Fundação Nacional do Índio será integrada à pasta a ser comandada por Sonia Guajajara, líder indigena que foi oposição de Xavier durante a gestão Bolsonaro
Em ritmo de fim de festa, o Diário Oficial da União publica nesta quinta-feira a exoneração do presidente da Fundação Nacional do Índio (Funai), Marcelo Augusto Xavier. No governo do presidente eleito Luiz Inácio Lula da Silva o órgão será integrado ao novo Ministério dos Povos Originários a ser comandado pela líder indígena Sonia Guajajara, perseguida por Xavier assim como outras lideranças durante a gestão de Jair Bolsonaro.
Entre as polêmicas que colecionou no cargo, Xavier não demarcou nenhum centímetro de terra indígena, promessa de campanha de Bolsonaro. Ele ainda pediu a Polícia Federal que abrisse um inquérito para investigar Sonia e outros ativistas da Articulação dos Povos Indígenas do Brasil (Apib) por acusações que difamaram o governo federal durante a série na web “Maracá”, em 2020, pela defesa dos povos indígenas e contra violações de direitos cometidas contra esses nativos durante a pandemia da Covid-19.
Há duas semanas, a Polícia Federal cumpriu mandados de busca e apreensão na sede da Funai, em Brasília, e na casa do coordenador geral de índios isolados, Geovânio Katukina, em ação contra desmatamento e grilagem de terras na Terra Indígena Ituna-Itatá, localizada no sudeste do Pará. Policiais estiveram no andar onde está localizada a diretoria de proteção territorial do órgão. Foram apreendidos documentos, computadores, celulares e pen drives. O material será analisado pela PF, para reforçar a investigação.

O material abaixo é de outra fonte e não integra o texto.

(** C9: when listing the machines fails (an error and a nil list), the
    suite receives two test cases under the one name: first a Failed one
    with the fetch error, then a Skipped one with the no-machines message;
    the node checks follow. *)
Theorem C9_machine_fetch_failure_reported_twice lib (err : string)
    (nodeItems : list Node) (nodeErr : option string) (suite : JUnitTestSuite) :
  ∃ rest,
    TestCases (checkMachineNodeConsistency lib None (Some err) nodeItems nodeErr suite)
    = TestCases suite ++
        [ tcFailed machinesTcName (listMachinesErrMsg err);
          tcSkipped machinesTcName noMachinesMsg ] ++ rest.
Proof.
  unfold checkMachineNodeConsistency.
  set (suite1 := tcAppend suite machinesTcName (listMachinesErrMsg err) "").
  set (suite2 := tcAppend suite1 machinesTcName "" noMachinesMsg).
  assert (TestCases suite2
          = TestCases suite ++
              [ tcFailed machinesTcName (listMachinesErrMsg err);
                tcSkipped machinesTcName noMachinesMsg ]) as H2.
  { unfold suite2, suite1. rewrite tcAppend_skipped by done.
    rewrite tcAppend_failed by done. by rewrite <- (assoc_L (++)). }
  destruct nodeErr as [e|].
  - destruct (tcAppend_one suite2 nodesTcName ("Failed to list nodes: " +:+ e +:+ ".") "")
      as (tc & Htc).
    exists [tc]. rewrite Htc, H2. by rewrite <- !(assoc_L (++)).
  - cbv zeta.
    match goal with
    | |- context [if decide (_ ≤ _)%Z then tcAppend ?s _ _ _ else _] => set (suite3 := s)
    end.
    assert (∃ tc, TestCases suite3 = TestCases suite2 ++ [tc]) as (tc3 & H3).
    { unfold suite3. case_decide; apply tcAppend_one. }
    case_decide.
    + destruct (tcAppend_one suite3 countTcName "" "") as (tc & Htc).
      exists [tc3; tc]. rewrite Htc, H3, H2. by rewrite <- !(assoc_L (++)).
    + match goal with
      | |- context [tcAppend suite3 countTcName ?msg ""] =>
          destruct (tcAppend_one suite3 countTcName msg "") as (tc & Htc)
      end.
      exists [tc3; tc]. rewrite Htc, H3, H2. by rewrite <- !(assoc_L (++)).
Qed.

Example machine_fetch_failure_sample :
  TestCases
    (checkMachineNodeConsistency sampleLib None (Some "connection refused") [] None
       emptySuite)
  = [ tcFailed machinesTcName
        "Could not list machines: connection refused. The Machine API might not be available.";
      tcSkipped machinesTcName noMachinesMsg;
      tcPassed nodesTcName;
      tcPassed countTcName ].
Proof. by vm_compute. Qed.



(** The end-to-end scenario: etcd Failed, network and kube-apiserver
    Skipped naming "etcd", the additional operator Passed at the end. *)
Example end_to_end_scenario :
  TestCases
    (stageResult
       (operatorStage sampleLib elementsOrder scenarioDeps scenarioCluster emptySuite)).1
  = [ tcFailed (tcNameOf "etcd") (conditionsMsg sampleLib "etcd" "True" "True" "False");
      tcSkipped (tcNameOf "network") (preconditionMsg sampleLib "etcd");
      tcSkipped (tcNameOf "kube-apiserver") (preconditionMsg sampleLib "etcd");
      tcPassed (tcNameOf "foo") ].
Proof. by vm_compute. Qed.

(** Ranging over the maps backwards changes nothing for the chain. *)
Example chain_run_reverse_order :
  operatorStage sampleLib reverseOrder chainDeps chainCluster emptySuite
  = operatorStage sampleLib elementsOrder chainDeps chainCluster emptySuite.
Proof. by vm_compute. Qed.

(** The compiled-in table expands and can be sequenced: it has no cycle. *)
Example compiled_in_table_has_an_order :
  expandDependencies elementsOrder operatorDependencies = Some tableExpanded ∧
  TopologicalSort (coreOperatorsOf elementsOrder tableExpanded) tableExpanded
  = Some
      ([ "etcd"; "network"; "cloud-credential"; "kube-apiserver";
         "cloud-controller-manager"; "dns"; "kube-controller-manager";
         "kube-scheduler"; "openshift-apiserver"; "service-ca"; "machine-api";
         "openshift-controller-manager"; "ingress"; "machine-config"; "storage";
         "authentication"; "image-registry"; "monitoring"; "console" ], None).
Proof. split; by_compute. Qed.

(** * Further properties of the code *)

(** ** The expander, beyond closure *)

Lemma dependsOn_expanded (ord : MapOrder) (manualDeps finalDeps : depMap) (a b : string) :
  expandDependencies ord manualDeps = Some finalDeps →
  dependsOn finalDeps a b ↔ tc (dependsOn manualDeps) a b.
Proof.
  intros Hexp. rewrite <- (elem_of_expanded ord manualDeps finalDeps a b Hexp).
  unfold dependsOn, depsOf. split.
  - intros (ds & -> & Hb). done.
  - destruct (finalDeps !! a) as [ds|]; simpl; [by exists ds|by intros ?%elem_of_nil].
Qed.

Lemma tc_dependsOn_expanded (ord : MapOrder) (manualDeps finalDeps : depMap) (a b : string) :
  expandDependencies ord manualDeps = Some finalDeps →
  tc (dependsOn finalDeps) a b ↔ tc (dependsOn manualDeps) a b.
Proof.
  intros Hexp. split.
  - induction 1 as [x y Hxy|x y z Hxy _ IH].
    + by apply (dependsOn_expanded ord manualDeps finalDeps).
    + etrans; [|exact IH]. by apply (dependsOn_expanded ord manualDeps finalDeps).
  - intros Hab. apply tc_once. by apply (dependsOn_expanded ord manualDeps finalDeps).
Qed.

Numa conversa gravada pela Polícia Federal, revelada pelo GLOBO, Xavier parece acobertar um crime cometido por Jussielson Silva, coordenador da Funai na cidade de Ribeirão Cascalheira (MT). Silva foi preso sob a acusação de cobrar propina para alugar pastos na reserva indígena Marãiwatsédé, uma área espalhada por três municípios mato-grossenses onde vivem quase 800 xavantes em mais de dez aldeias indígenas.
Xavier também nomeou no início de sua gestão, em 2019, o pastor Ricardo Lopes Dias para chefiar a coordenação de índios isolados da Fundação Nacional do Índio (Funai), a CGIIRC, no lugar do indigenista Bruno Pereira, assassinado junto ao jornalista inglês Dom Phillips, em junho deste ano, no Vale do Javari. Ele acabou exonerado após denúncias do GLOBO. Nomeado em fevereiro após uma manobra no regimento interno da Funai para ser o responsável pela proteção de povos isolados, Dias Lopes continuou ligado a missões evangelizadoras de indígenas.

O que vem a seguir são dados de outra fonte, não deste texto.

(** * The A2C update step of cpprl (src/algorithms/a2c.cpp)

    A shallow embedding of [A2C::A2C] and [A2C::update] together with the
    part of libtorch the body of [update] calls: sizes, [slice], [view],
    [operator[]], the element-wise arithmetic, [pow], [mean], [detach],
    [item], [backward], and the optimizer's [zero_grad] and [step].

    Scalars.  The code computes in [float].  The development is parametric
    in the scalar type and its operations ([FloatOps]) and assumes no
    algebraic law about them, so every statement proved in the generic
    part holds of IEEE arithmetic as it holds of exact arithmetic.  The
    examples at the end instantiate the scalars with the rationals, on
    inputs whose values are small integers.

    Tensors.  A tensor is its sizes and its elements in row-major order
    (all tensors of the storage are contiguous, and [slice] along dimension
    0 and [operator[]] keep them so), together with its autograd node.

    Autograd.  The graph built inside [update] is followed down to the
    tensors returned by [Policy::evaluate_actions]: these are its leaves,
    numbered by their position in the returned vector.  The node of a tensor
    maps the gradient flowing into the tensor to the list of (leaf, gradient)
    contributions it sends to the leaves.  What lies below the leaves belongs
    to the policy, which hands back a pullback from such contributions to the
    [.grad] of its parameters.

    Storage.  Tensors are handles on storage, and [optimizer->step()]
    (line 64) writes the parameters in place.  All that [update] reads
    after the step are the three scalars it returns (lines 66-68).  The
    value loss and the action loss are results of [mean], in storage of their
    own.  The entropy is the third tensor the policy returned, as it is: when
    it shares the storage of a parameter it holds the stepped parameter by
    then.  An evaluation therefore says which of the returned tensors share
    the storage of the parameters and where ([shared]), and line 68 reads
    the tensor through the parameters of the world it runs in ([now]). *)

From Stdlib Require Import String ZArith List Bool Lia QArith.
Import ListNotations.
Open Scope Z_scope.

Set Implicit Arguments.

(** ** Outcomes of a computation *)

(** [Throws]: libtorch raises [c10::Error].  [Unknown]: the C++ behaviour is
    undefined (an index past the end of a vector) or the library takes a path
    this development does not follow (broadcasting between different sizes,
    [slice] along a dimension other than 0). *)
Inductive outcome (A : Type) : Type :=
| Ok (a : A)
| Throws
| Unknown.

Arguments Ok {A} a.
Arguments Throws {A}.
Arguments Unknown {A}.

Definition obind {A B : Type} (m : outcome A) (k : A -> outcome B) : outcome B :=
  match m with
  | Ok a => k a
  | Throws => Throws
  | Unknown => Unknown
  end.

Declare Scope outcome_scope.
Delimit Scope outcome_scope with outcome.
Notation "x <~ m ;; k" := (obind m (fun x => k))
  (at level 61, m at next level, right associativity) : outcome_scope.

(** ** Scalars *)

Class FloatOps (F : Type) : Type := {
  fadd : F -> F -> F;
  fsub : F -> F -> F;
  fmul : F -> F -> F;
  fdiv : F -> F -> F;
  fneg : F -> F;
  (** [x.pow(n)] for an integer exponent *)
  fpow : F -> Z -> F;
  (** the library's sum reduction; its order of summation is its own *)
  fsum : list F -> F;
  (** a literal, or an integer converted to a scalar *)
  of_Q : Q -> F
}.

(** ** int64_t and int *)

Definition int_min : Z := - 2 ^ 31.
Definition int_modulus : Z := 2 ^ 32.

(** [int n = x] for an [int64_t] x: the value is reduced modulo 2^32 into the
    range of [int]. *)
Definition to_int (x : Z) : Z := (x - int_min) mod int_modulus + int_min.

(** [IntArrayRef::operator[]]: no bounds check. *)
Definition array_ref_get (s : list Z) (i : nat) : outcome Z :=
  match nth_error s i with
  | Some d => Ok d
  | None => Unknown
  end.

Definition numel (s : list Z) : Z := fold_right Z.mul 1 s.

Fixpoint sizes_eqb (a b : list Z) : bool :=
  match a, b with
  | [], [] => true
  | x :: a', y :: b' => (x =? y) && sizes_eqb a' b'
  | _, _ => false
  end.

Fixpoint zip_with {A B C : Type} (f : A -> B -> C) (a : list A) (b : list B) : list C :=
  match a, b with
  | x :: a', y :: b' => f x y :: zip_with f a' b'
  | _, _ => []
  end.

Section Torch.

Context {F : Type} {ops : FloatOps F}.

A Funai sempre afirmou que seu coordenador havia se desvinculado de projetos missionários há mais de 10 anos, onde atuou pela Missão Novas Tribos do Brasil (MNTB), mas registros levantados pelo GLOBO e depoimentos de índios que trabalharam com o pastor revelaram uma atuação de bastidores do religioso, com foco na formação de futuros ministros que dariam a continuidade ao trabalho por ele iniciado.
Entre as muitas atuações desastrosas e incompatíveis com o cargo que ocupava, Ricardo Lopes Dias foi acusado, recentemente, de tentar quebrar a quarentena da Covid-19 e indicou missionários para área de índios isolados. O caso foi denunciado pela ex-chefe de proteção no Vale do Javari Idnilda Obando, em ofício enviado ao Ministério Público Federal (MPF) e à Diretoria de Proteção Territorial da Funai, revelado pelo GLOBO.
No documento, a servidora cobrou da diretoria da Funai medidas contra o coordenador a quem chama de “ameaça à política pública do não contato aos índios isolados” e o acusa de “proselitismo religioso junto aos indígenas recém-contatados”.